Activity
Return verbatim every line from the first line of the data below to the line that contains "block_start_line (scan_line st (k, line))", inclusive, and no further.

(Stored data)
%%

(** X4.  Fences are recognised whatever whitespace surrounds them on the
    line, so an indented fence opens or closes a block as a fence at the
    margin does; a line kept as content is kept as it is, whitespace
    included. *)
Theorem fences_ignore_padding
    (st : ScanState) (k : nat) (before line after : pystr) :
  Forall (fun c => isspace c = true) before ->
  Forall (fun c => isspace c = true) after ->
  let padded := before ++ line ++ after in
  opens_block padded = opens_block line
  /\ closes_block padded = closes_block line
  /\ in_block (scan_line st (k, padded)) = in_block (scan_line st (k, line))
  /\ block_start_line (scan_line st (k, padded)) = block_start_line (scan_line st (k, line))
  /\ blocks (scan_line st (k, padded)) = blocks (scan_line st (k, line))
  /\ (in_block st = true -> closes_block line = false ->
      block_lines (scan_line st (k, padded)) = block_lines st ++ [padded]).
Proof.
  intros Hbefore Hafter padded.
  assert (Hstrip : strip padded = strip line) by now apply strip_padded.
  assert (Hopens : opens_block padded = opens_block line)
    by (unfold opens_block; now rewrite Hstrip).
  assert (Hcloses : closes_block padded = closes_block line)
    by (unfold closes_block; now rewrite Hstrip).
  split; [exact Hopens|]. split; [exact Hcloses|].
  destruct (in_block st) eqn:Hin.
  - destruct (closes_block line) eqn:Hclose.
    + rewrite !scan_line_close by congruence. repeat split. discriminate.
    + rewrite !scan_line_inside by congruence. repeat split.
  - destruct (opens_block line) eqn:Hopen.
    + rewrite !scan_line_open by congruence. repeat split. discriminate.
    + rewrite !scan_line_outside by congruence. repeat split. discriminate.
Qed.

(** *** The block loop *)

Lemma parse_snippet_block_path
    (fs : FileSystem) (p r : Path) (start_line block_index : nat)
    (target text : pystr) (source : SchemaSource) :
  parse_snippet_block fs p start_line block_index target r text = Return source ->
  path source = p.
Proof.
  unfold parse_snippet_block.
  destruct (first_existing fs (candidate_paths p target r)) as [[include_path|]|e];
    cbn [bind]; [| |discriminate].
  - destruct (fs_read_text fs include_path) as [content|e]; cbn [bind]; [|discriminate].
    destruct (catch_decode_error (json_loads content)) as [[data|exc]|e]; cbn [bind];
      try discriminate; intros H; inversion H; reflexivity.
  - intros H. inversion H. reflexivity.
Qed.

Lemma parse_json_block_path
    (p : Path) (start_line block_index : nat) (text : pystr) (source : SchemaSource) :
  parse_json_block p start_line block_index text = Return source -> path source = p.
Proof.
  unfold parse_json_block.
  destruct (catch_decode_error (json_loads text)); cbn [bind]; [|discriminate].
  intros H. inversion H. reflexivity.
Qed.

Lemma sources_of_blocks_paths
    (fs : FileSystem) (p r : Path) (indexed : list (nat * (nat * pystr))) :
  forall sources,
  sources_of_blocks fs p r indexed = Return sources ->
  Forall (fun source => path source = p) sources
  /\ List.length sources <= List.length indexed.
Proof.
  induction indexed as [|[index [line text]] indexed IH]; intros sources; simpl.
  - intros H. inversion H. split; [constructor | simpl; lia].
  - destruct (strip text) as [|c stripped] eqn:Hstrip.
    + intros H. destruct (IH _ H). split; [assumption | lia].
    + destruct (SNIPPET_DIRECTIVE_RE_match (c :: stripped)) as [target|].
      * destruct (parse_snippet_block fs p line index target r (c :: stripped))
          as [source|e] eqn:Hsnippet; simpl; [|discriminate].
        destruct (sources_of_blocks fs p r indexed) as [others|e]; simpl; [|discriminate].
        intros H. inversion H; subst. destruct (IH _ eq_refl).
        split; [constructor; [eapply parse_snippet_block_path; eauto | assumption]
               | simpl; lia].
      * destruct (parse_json_block p line index text) as [source|e] eqn:Hblock;
          simpl; [|discriminate].
        destruct (sources_of_blocks fs p r indexed) as [others|e]; simpl; [|discriminate].
        intros H. inversion H; subst. destruct (IH _ eq_refl).
        split; [constructor; [eapply parse_json_block_path; eauto | assumption]
               | simpl; lia].
Qed.

(** X5.  Every source read from a Markdown file has that file as its path,
    also when its schema was loaded from an included file, and the file
    gives at most one source for each line that opens a block. *)
Theorem markdown_sources_belong_to_file
    (fs : FileSystem) (p : Path) (text : pystr) (sources : list SchemaSource) :
  fs_read_text fs p = Return text ->
  parse_markdown_json_blocks fs p = Return sources ->
  Forall (fun source => path source = p) sources
  /\ List.length sources <= List.length (filter opens_block (splitlines text)).
Proof.
  intros Hread. unfold parse_markdown_json_blocks. rewrite Hread. cbn [bind].
  intros Hsources. apply sources_of_blocks_paths in Hsources as [Hpaths Hcount].
  split; [exact Hpaths|].
  assert (Henum : forall (A : Type) (xs : list A) k,
            List.length (enumerate k xs) = List.length xs).
  { intros A xs. induction xs; intros k; simpl; auto. }
  rewrite Henum in Hcount.
  pose proof (scan_blocks_counts (splitlines text)) as (Hopen & _). lia.
Qed.

(** X6.  A Markdown file in which no line opens a block gives no source. *)
Theorem markdown_without_fence_has_no_source
    (fs : FileSystem) (p : Path) (text : pystr) :
  fs_read_text fs p = Return text ->
  Forall (fun line => opens_block line = false) (splitlines text) ->
  parse_markdown_json_blocks fs p = Return [].
Proof.
  intros Hread Hnone. unfold parse_markdown_json_blocks. rewrite Hread. cbn [bind].
  assert (Hblocks : scan_blocks (splitlines text) = []).
  { pose proof (scan_blocks_counts (splitlines text)) as (Hopen & _).
    assert (Hfilter : filter opens_block (splitlines text) = []).
    { clear Hopen. induction Hnone as [|line lines Hline _ IH]; simpl; [reflexivity|].
      now rewrite Hline. }
    rewrite Hfilter in Hopen. destruct (scan_blocks (splitlines text)); [reflexivity|].
    simpl in Hopen. lia. }
  now rewrite Hblocks.
Qed.

(** X7.  When no block of a file is an include directive, the block loop
    looks at no other file: its outcome is that of [parse_json_block] on the
    blocks that are not blank, in order, each with the line and the index of
    its block (the blank blocks are counted in the indices).  It gives a
    source for each of them, also for one whose text raises a decode error,
    and raises only what [json.loads] raises that is not a decode error. *)
Theorem blocks_without_directive
    (fs : FileSystem) (p r : Path) (indexed : list (nat * (nat * pystr))) :
  Forall (fun block => SNIPPET_DIRECTIVE_RE_match (strip (snd (snd block))) = None)
         indexed ->
  sources_of_blocks fs p r indexed =
    collect (fun block =>
               parse_json_block p (fst (snd block)) (fst block) (snd (snd block)))
            (filter (fun block => negb (is_blank (snd (snd block)))) indexed)
  /\ (forall e,
        sources_of_blocks fs p r indexed = Raise e ->
        exists block,
          In block indexed
          /\ json_loads (snd (snd block)) = Raise e
          /\ forall exc, e <> ExcJSONDecodeError exc).
Proof.
  intros Hplain.
  assert (Hcollect :
    sources_of_blocks fs p r indexed =
      collect (fun block =>
                 parse_json_block p (fst (snd block)) (fst block) (snd (snd block)))
              (filter (fun block => negb (is_blank (snd (snd block)))) indexed)).
  { induction Hplain as [|[index [line text]] indexed Hblock _ IH]; simpl; [reflexivity|].
    simpl in Hblock. unfold is_blank. simpl.
    destruct (strip text) as [|c stripped]; simpl.
    - exact IH.
    - now rewrite Hblock, IH. }
  split; [exact Hcollect|].
  rewrite Hcollect. clear Hcollect Hplain.
  induction indexed as [|[index [line text]] indexed IH]; intros e; simpl; [discriminate|].
  assert (Hrest : collect (fun block =>
                    parse_json_block p (fst (snd block)) (fst block) (snd (snd block)))
                    (filter (fun block => negb (is_blank (snd (snd block)))) indexed)
                  = Raise e ->
                  exists block, In block ((index, (line, text)) :: indexed)
                    /\ json_loads (snd (snd block)) = Raise e
                    /\ forall exc, e <> ExcJSONDecodeError exc).
  { intros H. destruct (IH _ H) as (block & Hin & Hb). exists block.
    split; [now right | exact Hb]. }
  destruct (negb (is_blank text)); [|exact Hrest]. simpl.
  unfold parse_json_block at 1.
  destruct (json_loads text) as [data|raised] eqn:Hdecode; cbn [catch_decode_error bind].
  - destruct (collect _ _) as [others|e'] eqn:Hothers; cbn [bind]; [discriminate|].
    intros H. inversion H; subst. now apply Hrest.
  - destruct raised as [exc|m|m| |m|m]; cbn [bind];
      try (intros H; inversion H; subst;
           exists (index, (line, text)); split; [now left|]; split;
           [exact Hdecode | intros exc; discriminate]).
    destruct (collect _ _) as [others|e'] eqn:Hothers; cbn [bind]; [discriminate|].
    intros H. inversion H; subst. now apply Hrest.
Qed.
(** * MathMarble physics core: a shallow embedding and its verified properties

    The development follows the physics engine of the repository: the
    [Vector2D] value class, the [PhysicsEngine] (per-step integrator, attach /
    detach policy, curve analysis with its numerical searches, collision test)
    and the [Marble] entity.

    JavaScript numbers are IEEE-754 binary64 values and are modelled by Rocq's
    primitive floats: [+ - * /], [Math.sqrt], [Math.abs] and the comparisons are
    the kernel's binary64 operations.  The transcendental functions of the host
    ([Math.atan2], [Math.cos], [Math.sin], [Math.pow]) are left to the host: every
    definition and theorem is parameterised by a [MathHost]. *)

From Stdlib Require Import ZArith Lia Bool Floats String.
From stdpp Require Import base list.

#[local] Open Scope float_scope.
#[local] Set Warnings "-inexact-float".

(* ===================================================================== *)
(** * JavaScript numbers                                                   *)
(* ===================================================================== *)

Module JS.

(** [isFinite(x)]: neither NaN nor an infinity. *)
Definition isFinite (x : float) : bool := abs x <? infinity.

(** Truthiness of a number: [0], [-0] and [NaN] are falsy. *)
Definition truthy (x : float) : bool := negb (x =? 0) && negb (is_nan x).

(** [x || d] on numbers. *)
Definition or_else (x d : float) : float := if truthy x then x else d.

(** [x !== 0] on numbers ([NaN !== 0] holds, [-0 !== 0] does not). *)
Definition neq0 (x : float) : bool := negb (x =? 0).

(** [Math.sign]. *)
Definition Math_sign (x : float) : float :=
  if 0 <? x then 1 else if x <? 0 then -1 else x.

(** [Math.PI], the binary64 number nearest to pi. *)
Definition Math_PI : float := 0x1.921fb54442d18p+1.

(** [a ?? d]: the default replaces an absent (null / undefined) value only. *)
Definition nullish {A} (a : option A) (d : A) : A :=
  match a with Some v => v | None => d end.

%%

Response for this exercise
(** X4.  Fences are recognised whatever whitespace surrounds them on the
    line, so an indented fence opens or closes a block as a fence at the
    margin does; a line kept as content is kept as it is, whitespace
    included. *)
Theorem fences_ignore_padding
    (st : ScanState) (k : nat) (before line after : pystr) :
  Forall (fun c => isspace c = true) before ->
  Forall (fun c => isspace c = true) after ->
  let padded := before ++ line ++ after in
  opens_block padded = opens_block line
  /\ closes_block padded = closes_block line
  /\ in_block (scan_line st (k, padded)) = in_block (scan_line st (k, line))
  /\ block_start_line (scan_line st (k, padded)) = block_start_line (scan_line st (k, line))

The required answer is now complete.